• [DIRECTIONS]: Take each line from the entries that holds "IntraepochStateWrites" and copy it out.

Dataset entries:
(* ===== verification/WriteBatch.v ===== *)
(** * Serial maps and write batches
    ([crates/ol/state-types/src/{serial_map,write_batch}.rs])

    The map from contiguous account serials to account ids that a write batch
    keeps for the accounts it creates, the first serial and the ids in order; and
    the batch itself, the writes to the global, epochal and intraepoch sections
    and to the accounts. *)

From S2P Require Import Prelude SortedMap Identifiers AcctTypes ChainTypes Externals LedgerTypes OLAccount.

Record SerialMap := { smap_first : AccountSerial; smap_ids : list AccountId }.

Definition SerialMap_new : SerialMap := {| smap_first := 0; smap_ids := [] |}.
Definition SerialMap_new_first (serial : AccountSerial) (id : AccountId) : SerialMap :=
  {| smap_first := serial; smap_ids := [id] |}.

Definition SerialMap_is_empty (m : SerialMap) : bool :=
  match smap_ids m with [] => true | _ => false end.

(** Addition on [u32] wraps. *)
Definition offset_serial_by (serial : AccountSerial) (amt : Z) : AccountSerial :=
  wrap_u32 (serial + wrap_u32 amt).

(** Asserts that there is a first serial. *)
Definition offset_from_first {E} (m : SerialMap) (off : Z) : res E AccountSerial :=
  if SerialMap_is_empty m then Panic else Ok (offset_serial_by (smap_first m) off).

Definition last_serial {E} (m : SerialMap) : res E (option AccountSerial) :=
  if SerialMap_is_empty m then Ok None
  else let! s := offset_from_first m (zlen (smap_ids m) - 1) in Ok (Some s).

Definition next_expected_serial {E} (m : SerialMap) : res E (option AccountSerial) :=
  if SerialMap_is_empty m then Ok None
  else let! s := offset_from_first m (zlen (smap_ids m)) in Ok (Some s).

Definition check_next_serial {E} (m : SerialMap) (serial : AccountSerial) : res E bool :=
  let! next := next_expected_serial m in
  Ok (match next with None => true | Some n => serial =? n end).

Definition insert_next {E} (serial : AccountSerial) (id : AccountId) : M E SerialMap bool := fun m =>
  match check_next_serial m serial with
  | Ok false => (Ok false, m)
  | Ok true =>
      (Ok true,
       {| smap_first := if SerialMap_is_empty m then serial else smap_first m;
          smap_ids := smap_ids m ++ [id] |})
  | Err e => (Err e, m)
  | Panic => (Panic, m)
  end.

Definition insert_next_unchecked {E} (id : AccountId) : M E SerialMap unit := fun m =>
  if SerialMap_is_empty m then (Panic, m)
  else (Ok tt, {| smap_first := smap_first m; smap_ids := smap_ids m ++ [id] |}).

(** Linear scan for the serial of an id, counting from [off]. *)
Fixpoint find_serial_from (first off : Z) (ids : list AccountId) (query : AccountId) : option AccountSerial :=
  match ids with
  | [] => None
  | id :: ids' =>
      if id =? query then Some (offset_serial_by first off)
      else find_serial_from first (off + 1) ids' query
  end.
Definition find_account_serial (m : SerialMap) (query : AccountId) : option AccountSerial :=
  find_serial_from (smap_first m) 0 (smap_ids m) query.

Definition SerialMap_get (m : SerialMap) (serial : AccountSerial) : option AccountId :=
  if SerialMap_is_empty m then None
  else if serial <? smap_first m then None
  else smap_ids m !! Z.to_nat (serial - smap_first m).

Definition SerialMap_iter (m : SerialMap) : list (AccountSerial * AccountId) :=
  imap (fun idx id => (offset_serial_by (smap_first m) (Z.of_nat idx), id)) (smap_ids m).

(** ** Invariant

    The serials in use fit the width, so no addition wraps. *)
Definition smap_wf (m : SerialMap) : Prop :=
  0 <= smap_first m /\ (smap_ids m <> [] -> smap_first m + zlen (smap_ids m) <= U32_MAX).

Lemma SerialMap_is_empty_false m : SerialMap_is_empty m = false <-> smap_ids m <> [].
Proof. unfold SerialMap_is_empty. destruct (smap_ids m); naive_solver. Qed.

Lemma SerialMap_is_empty_true m : SerialMap_is_empty m = true <-> smap_ids m = [].
Proof. unfold SerialMap_is_empty. destruct (smap_ids m); naive_solver. Qed.

Lemma offset_serial_by_small first off :
  0 <= first -> 0 <= off -> first + off <= U32_MAX -> offset_serial_by first off = first + off.
Proof.
  intros. unfold offset_serial_by, wrap_u32. rewrite (Z.mod_small off), Z.mod_small; lia.
Qed.

(** The checks never panic, and the next serial expected is one past the last. *)
Lemma check_next_serial_wf {E} m serial :
  smap_wf m ->
  check_next_serial (E := E) m serial =
    Ok (SerialMap_is_empty m || (serial =? smap_first m + zlen (smap_ids m))).
Proof.
  intros [Hf Hb]. unfold check_next_serial, next_expected_serial, offset_from_first.
  destruct (SerialMap_is_empty m) eqn:He; simpl; [done|].
  apply SerialMap_is_empty_false in He. rewrite offset_serial_by_small; [done|lia|apply zlen_nonneg|auto].
Qed.

Lemma insert_next_wf {E} m serial id :
  smap_wf m -> 0 <= serial -> serial < U32_MAX ->
  (smap_ids m <> [] -> serial = smap_first m + zlen (smap_ids m)) ->
  exists m', insert_next (E := E) serial id m = (Ok true, m') /\ smap_wf m' /\
    smap_ids m' = smap_ids m ++ [id] /\
    smap_first m' = (if SerialMap_is_empty m then serial else smap_first m).
Proof.
  intros Hwf H0 Hlt Heq. unfold insert_next. rewrite check_next_serial_wf by done.
  assert (SerialMap_is_empty m || (serial =? smap_first m + zlen (smap_ids m)) = true) as ->.
  { destruct (SerialMap_is_empty m) eqn:He; [done|]. apply SerialMap_is_empty_false in He.
    simpl. apply Z.eqb_eq. auto. }
  eexists. split; [done|]. split; [|done]. destruct Hwf as [Hf Hb]. unfold smap_wf. simpl.
  destruct (SerialMap_is_empty m) eqn:He.
  - apply SerialMap_is_empty_true in He. rewrite He. split; [done|]. intros _.
    unfold zlen. simpl. lia.
  - apply SerialMap_is_empty_false in He. split; [done|]. intros _. rewrite Heq in Hlt by done.
    autorewrite with zlen. lia.
Qed.

(** Lookup of a serial is indexing from the first one. *)
Lemma SerialMap_get_wf m serial id :
  smap_wf m ->
  SerialMap_get m serial = Some id <->
  exists i : nat, smap_ids m !! i = Some id /\ serial = smap_first m + Z.of_nat i.
Proof.
  intros [Hf Hb]. unfold SerialMap_get. destruct (SerialMap_is_empty m) eqn:He.
  { apply SerialMap_is_empty_true in He. rewrite He. split; [done|]. intros (i & Hi & _).
    by rewrite lookup_nil in Hi. }
  destruct (serial <? smap_first m) eqn:Hlt; zbool.
  - split; [done|]. intros (i & _ & ->). lia.
  - split.
    + intros Hi. eexists. split; [exact Hi|]. rewrite Z2Nat.id; lia.
    + intros (i & Hi & ->). rewrite Z.add_simpl_l, Nat2Z.id. done.
Qed.

Lemma SerialMap_iter_wf m :
  smap_wf m -> SerialMap_iter m = imap (fun i id => (smap_first m + Z.of_nat i, id)) (smap_ids m).
Proof.
  intros [Hf Hb]. unfold SerialMap_iter. apply imap_ext. intros i id Hi. f_equal.
  assert (Hlen := lookup_lt_Some _ _ _ Hi).
  assert (smap_ids m <> []) by (intros He; rewrite He in Hi; by rewrite lookup_nil in Hi).
  specialize (Hb H). apply offset_serial_by_small; [done|lia|]. unfold zlen in Hb. lia.
Qed.

(** * Write batches ([crates/ol/state-types/src/write_batch.rs])

    The record of all modifications a block makes: optional new values for the
    global and epochal fields, appended pending logs with a reset flag, written
    accounts and the serials of the accounts created. *)

Record GlobalStateWrites := { gw_cur_slot : option Slot; gw_limbo_funds_sats : option Z }.

Section batch.
Context `{X : Ext}.

Record IntraepochStateWrites := {
  iw_reset : bool;
  iw_appended : list PendingAsmLog;
}.

Record EpochalStateWrites := {
  ew_cur_epoch : option Epoch;
  ew_last_l1_blkid : option Buf32;
  ew_last_l1_height : option L1Height;
  ew_asm_recorded_epoch : option EpochCommitment;
  ew_total_ledger_balance : option BitcoinAmount;
  ew_l1_block_refs_mmr : option Mmr64;
}.

Record LedgerWriteBatch := {
  lwb_account_writes : gmap AccountId OLAccountState;
  lwb_serial_to_id : SerialMap;
}.

Record WriteBatch := {
  wb_global_writes : GlobalStateWrites;
  wb_epochal_writes : EpochalStateWrites;
  wb_intraepoch_writes : IntraepochStateWrites;
  wb_ledger : LedgerWriteBatch;
}.

Definition WriteBatch_default : WriteBatch := {|
  wb_global_writes := {| gw_cur_slot := None; gw_limbo_funds_sats := None |};
  wb_epochal_writes := {|
    ew_cur_epoch := None; ew_last_l1_blkid := None; ew_last_l1_height := None;
    ew_asm_recorded_epoch := None; ew_total_ledger_balance := None; ew_l1_block_refs_mmr := None |};
  wb_intraepoch_writes := {| iw_reset := false; iw_appended := [] |};
  wb_ledger := {| lwb_account_writes := ∅; lwb_serial_to_id := SerialMap_new |};
|}.

Definition wb_set_global (w : WriteBatch) (g : GlobalStateWrites) : WriteBatch :=
  {| wb_global_writes := g; wb_epochal_writes := wb_epochal_writes w;
     wb_intraepoch_writes := wb_intraepoch_writes w; wb_ledger := wb_ledger w |}.
Definition wb_set_epochal (w : WriteBatch) (e : EpochalStateWrites) : WriteBatch :=
  {| wb_global_writes := wb_global_writes w; wb_epochal_writes := e;
     wb_intraepoch_writes := wb_intraepoch_writes w; wb_ledger := wb_ledger w |}.
Definition wb_set_intraepoch (w : WriteBatch) (i : IntraepochStateWrites) : WriteBatch :=
  {| wb_global_writes := wb_global_writes w; wb_epochal_writes := wb_epochal_writes w;
     wb_intraepoch_writes := i; wb_ledger := wb_ledger w |}.
Definition wb_set_ledger (w : WriteBatch) (l : LedgerWriteBatch) : WriteBatch :=
  {| wb_global_writes := wb_global_writes w; wb_epochal_writes := wb_epochal_writes w;
     wb_intraepoch_writes := wb_intraepoch_writes w; wb_ledger := l |}.

(** ** Ledger writes *)

(** The duplicate and contiguity checks of [create_account_raw] are debug
    assertions; a serial that is not the next one is not recorded. *)
Definition create_account_raw {E} (id : AccountId) (st : OLAccountState) (serial : AccountSerial)
    : M E LedgerWriteBatch unit := fun l =>
  match insert_next serial id (lwb_serial_to_id l) with
  | (Ok _, sm) =>
      (Ok tt, {| lwb_account_writes := <[id := st]> (lwb_account_writes l); lwb_serial_to_id := sm |})
  | (Err e, _) => (Err e, l)
  | (Panic, _) => (Panic, l)
  end.

Definition create_account_from_data {E} (id : AccountId) (d : NewAccountData) (serial : AccountSerial)
    : M E LedgerWriteBatch unit :=
  create_account_raw id (OLAccountState_new_with_serial d serial) serial.

Definition lwb_update_account (l : LedgerWriteBatch) (id : AccountId) (st : OLAccountState) : LedgerWriteBatch :=
  {| lwb_account_writes := <[id := st]> (lwb_account_writes l); lwb_serial_to_id := lwb_serial_to_id l |}.

Definition lwb_get_account (l : LedgerWriteBatch) (id : AccountId) : option OLAccountState :=
  lwb_account_writes l !! id.
Definition lwb_contains_account (l : LedgerWriteBatch) (id : AccountId) : bool :=
  match lwb_account_writes l !! id with Some _ => true | None => false end.
Definition lwb_find_id_by_serial (l : LedgerWriteBatch) (serial : AccountSerial) : option AccountId :=
  SerialMap_get (lwb_serial_to_id l) serial.
Definition lwb_iter_new_accounts (l : LedgerWriteBatch) : list (AccountSerial * AccountId) :=
  SerialMap_iter (lwb_serial_to_id l).
Definition lwb_new_accounts (l : LedgerWriteBatch) : list AccountId := smap_ids (lwb_serial_to_id l).
Definition lwb_iter_accounts (l : LedgerWriteBatch) : list (AccountId * OLAccountState) :=
  btree_iter (lwb_account_writes l).

(** Takes the new accounts out of the written ones, in serial order. *)
Fixpoint take_new_accounts (ids : list AccountId) (writes : gmap AccountId OLAccountState)
    : list (AccountId * OLAccountState) * gmap AccountId OLAccountState :=
  match ids with
  | [] => ([], writes)
  | id :: ids' =>
      match writes !! id with
      | Some st =>
          let '(news, rest) := take_new_accounts ids' (delete id writes) in ((id, st) :: news, rest)
      | None => take_new_accounts ids' writes
      end
  end.

Definition into_new_and_updated (l : LedgerWriteBatch)
    : list (AccountId * OLAccountState) * gmap AccountId OLAccountState :=
  take_new_accounts (lwb_new_accounts l) (lwb_account_writes l).
End batch.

• [ANSWER SPACE]:
Record IntraepochStateWrites := {
  wb_intraepoch_writes : IntraepochStateWrites;
Definition wb_set_intraepoch (w : WriteBatch) (i : IntraepochStateWrites) : WriteBatch :=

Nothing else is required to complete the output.